ゲハバーンからアイギスの盾にエネルギーが注がれる。
激しく発光するアイギスの盾。
「「はあああああああああああ!!」
アイギスの盾を構えたネプギアと白い流星になったブランが正面衝突する。
「くうううううっ!!」
苦しそうな表情のネプギア。
「うおおおおおおおお!!」
強気な表情のブラン。
(圧されてる!? こうなったら!!)
ネプギアはそう言うと、「NG粒子最大濃度散布、シェアトランスミッション制限解除! ギアチェンジトップギア!」とネプギアが叫ぶ。
カオス化したネプテューヌの時と同様に、シェアエネルギーの効率化に使ったものを強化に転用してリミッターを解除して、爆発的にシェアエネルギーを高めたのだ。
ネプギアの昂翼が虹色に輝き巨大化する。
「はあああああああ!!」
一気に押し返すネプギア。
「チャンス!! 捕らえてメデューサ!!」
アイギスの盾から端から無数の蛇型のロボットアームが出てブ来てブランを捕らえる。
「しまった!?」
焦りの声を上げるブラン。
「いっけーーー! パイルバンカー!!」
盾の中央に魔法陣が現れると、そこからパイルバンカーが召喚される。
メデューサに捕らわれたブランは動くことが出来ない。
【ガァーン! ガァーン!】という銃声と共にパイルバンカーが何度もブランに突き刺さる。
「ぐあああああ!!? くそがっ! 見た目に反してエグイ武器使いやがる!?」
4534万のダメージを受け、パイルバンカーの反動で吹き飛ばされるブラン。
「マズイ!? このままじゃやられる! こいつ等を甘く見過ぎてた!!」
焦りの声を上げてブランは慌てて距離を取る。
「試合に勝って勝負に負けた感じで癪だが、手段を選んでる場合じゃねぇ!!」
ブランがそう言うと、空から白くて青黒い模様の入った超巨大な砲台を上空から召喚する。

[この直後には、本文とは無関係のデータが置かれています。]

(** * Faster Whisper STT server: model cache and transcription pipeline

    A shallow embedding of [scripts/whisper-server.py] and the properties
    of its model cache ([get_model]) and of its two transcription handlers
    ([transcribe], [transcribe_base64]).

    Conventions of the embedding.
    - A Python [str] is a Rocq [string], one character per code point; the
      model covers the code points up to U+00FF.
    - [bytes] is [list byte].
    - A Python [float] is carried as its binary64 bit pattern: the
      handlers only copy floats from the engine's result into the
      response, and [JSONResponse] looks at them only to refuse an
      infinity or a NaN.
    - Module-level globals ([model_cache], [current_model_name]) are
      fields of an explicit [state]; so are the files the handlers
      create, write and remove ([disk]).  The files the engine keeps
      under [MODELS_DIR] are not part of [disk].
    - Exceptions are the left summand of a state-and-error monad;
      [try]/[except]/[finally] are combinators of that monad.
    - Everything outside the file (torch, the faster-whisper engine,
      [tempfile], [os.unlink], the upload's [read]) is an oracle of the
      record [World], indexed by a logical clock that ticks at every
      external call, so that two calls of the same operation may differ.
    - Logging has no effect on the state and is left out. *)

From Stdlib Require Import ZArith NArith Strings.Ascii Strings.String Strings.Byte List Bool Lia.
From stdpp Require Import base option list strings gmap pretty.

Local Open Scope stdpp_scope.

(** ** Python built-ins used by the server *)

Module Py.

(** [str.isspace] on one character (code points up to U+00FF): the
    characters [str.strip()] removes. *)
Definition isspace (c : ascii) : bool :=
  let n := N_of_ascii c in
  ((9 <=? n) && (n <=? 13) || (28 <=? n) && (n <=? 32)
   || (n =? 133) || (n =? 160))%N.

(** [s.lstrip()] *)
Fixpoint lstrip (s : string) : string :=
  match s with
  | EmptyString => EmptyString
  | String c s' => if isspace c then lstrip s' else s
  end.

(** [s.rstrip()] *)
Fixpoint rstrip (s : string) : string :=
  match s with
  | EmptyString => EmptyString
  | String c s' =>
      match rstrip s' with
      | EmptyString => if isspace c then EmptyString else String c EmptyString
      | r => String c r
      end
  end.

(** [s.strip()]: CPython advances a left index over whitespace, then a
    right index, and slices. *)
Definition strip (s : string) : string := rstrip (lstrip s).

(** [sep.join(xs)] *)
Fixpoint join (sep : string) (xs : list string) : string :=
  match xs with
  | [] => ""
  | x :: rest =>
      match rest with
      | [] => x
      | _ :: _ => x +:+ sep +:+ join sep rest
      end
  end.

(** [c in s] for a one-character [c] *)
Fixpoint contains (c : ascii) (s : string) : bool :=
  match s with
  | EmptyString => false
  | String x s' => if Ascii.eqb x c then true else contains c s'
  end.

(** [s.split(c)] for a one-character separator [c]; the result is never
    empty. *)
Fixpoint split (c : ascii) (s : string) : list string :=
  match s with
  | EmptyString => [""]
  | String x s' =>
      if Ascii.eqb x c then "" :: split c s'
      else match split c s' with
           | [] => [String x ""]
           | p :: ps => String x p :: ps
           end
  end.

(** [x in xs] for a list of strings *)
Definition in_list (x : string) (xs : list string) : bool :=
  existsb (String.eqb x) xs.
(** C2, as amended: the entry generator behind both all and first drops
    every returned entry whose attribute values are all empty sequences
    and keeps the others in order; all(convert=False) returns the entries
    kept and first(convert=False) the first entry kept, None when nothing
    is kept; so a search returning only such entries yields an empty
    tuple from all. *)
Theorem query_drops_empty_entries (q : BaseQuery.t) (c : Connection) :
  (∀ e, BaseQuery.has_values e = false ↔ all_empty e) ∧
  BaseQuery._query (VConnection c) q =
    (Ok (List.filter BaseQuery.has_values (searched c (with_connection c q))),
     with_connection c q) ∧
  BaseQuery.all (VConnection c) false q =
    (Ok (RawEntry <$>
           List.filter BaseQuery.has_values (searched c (with_connection c q))),
     with_connection c q) ∧
  BaseQuery.first (VConnection c) false q =
    (Ok (match List.filter BaseQuery.has_values
                 (searched c (with_connection c q)) with
         | e :: _ => RawEntry e
         | [] => Absent
         end),
     with_connection c q) ∧
  (Forall all_empty (searched c (with_connection c q)) →
   ∀ convert,
     BaseQuery.all (VConnection c) convert q = (Ok [], with_connection c q)).
Proof.
  pose proof (query_with_connection c q) as Hq.
  split; [apply has_values_false_iff|].
  split; [done|].
  split; [by apply all_of_query_raw|].
  split.
  - rewrite (first_of_query _ _ _ _ _ Hq). simpl.
    by destruct (List.filter _ _).
  - intros Hempty convert. apply all_of_empty_query. rewrite Hq.
    by rewrite (filter_all_empty _ Hempty).
Qed.

Lemma query_drops_empty_entries_witness :
  BaseQuery.all (VConnection sentinel_only) true user_query =
    (Ok [], with_connection sentinel_only user_query).
Proof.
  refine (proj2 (proj2 (proj2 (proj2
            (query_drops_empty_entries user_query sentinel_only)))) _ true).
  repeat constructor.
Defined.

(** C2 as stated fails: first filters too.  On a search whose only entry
    is the all-empty sentinel, first(convert=False) returns None, not the
    sentinel. *)
Lemma first_filters_sentinel :
  searched sentinel_only (with_connection sentinel_only BaseQuery.blank) =
    [sentinel] ∧
  all_empty sentinel ∧
  fst (BaseQuery.first (VConnection sentinel_only) false BaseQuery.blank) =
    Ok Absent ∧
  fst (BaseQuery.first (VConnection sentinel_only) false BaseQuery.blank) ≠
    Ok (RawEntry sentinel).
Proof.
  split; [reflexivity|]. split; [repeat constructor|].
  split; [reflexivity|discriminate].
Qed.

ネクストフォームのブランが使うブラスターコントローラーがカオス化で変化したものだ。
「いけない!! 塔ごとまとめて吹き飛ばすつもりだよ!!」
ギアシステムの予測でブランが塔ごと吹き飛ばすのが見えたネプギアが焦りの声を上げる。
「もう遅ぇ!! 全部まとめて吹っ飛ばしてやる!!」
ブランはそう言うと、超巨大なブラスターコントローラーを構えて照準を塔に合わせる。
「どうする? どうするの? ネプギア!!」
焦りの声を上げるラム。
その間にも、ギアシステムで何度も予測を繰り返すネプギア。
「これしかないっ! プラエちゃん力を貸して!!」
「え? プラエ??」
ネプギアの言葉に焦りの声を上げるプラエ。
「何か考えてるか知らねぇが、コイツを止めるのは無理だ!! 吹き飛ばせ!! ブラスターコントローラー・カオス!!」
ブランの叫びと共に巨大な銃口からエネルギーの奔流が流れ出す。
「サイコリフレクト!!」
プラエが飛び道具反射の超能力を使うと、「バカにしてんか!? 豆鉄砲跳ね返すのと訳が違うんだよ!!」とブランが叫ぶ。
エネルギーの奔流がプラエに迫る。
「終わりだな。最後の最後でバカなことしやがって」
ブランがそう言うと、同時にエネルギーの奔流が塔を破壊したかに見えた。
しかし、塔は健在だった。
エネルギーの奔流が塔を避けるように進んでいるのだ。
その中心にはネプギアに背中を抱かれたプラエがいた。
「くうううううっ!!」
苦しそうな表情のプラエに、「頑張ってプラエちゃん! 私の力を分けてあげるから!!」とネプギアが言う。
「く、くそっ!? ブラスターコントローラー出力アップだ!!」
ブランがそう言うと、ブラスターコントローラー・カオスがスパーク上げて、エネルギーの奔流が倍以上になる。
「うっ……!!」
更に苦しそうな表情のプラエに、「プラエちゃん!!」とネプギアが言うと虹色になった昂翼がプラエを守るように優しく包み込む。
同時にバリアが光り輝く。
「バカな!? 返される!? カオス化したブラスターコントローラーが!?」
ブランの言葉と同時に【キィィィィン】と甲高い反射音と共にブラスターコントローラーのエネルギーの奔流がブランに跳ね返ってくる。
「うああああああああああああああああああ!?」
絶叫を上げるブラン。
ブランは24億以上のダメージを受けて、オーバーキル×3の文字と共に膝を付いた。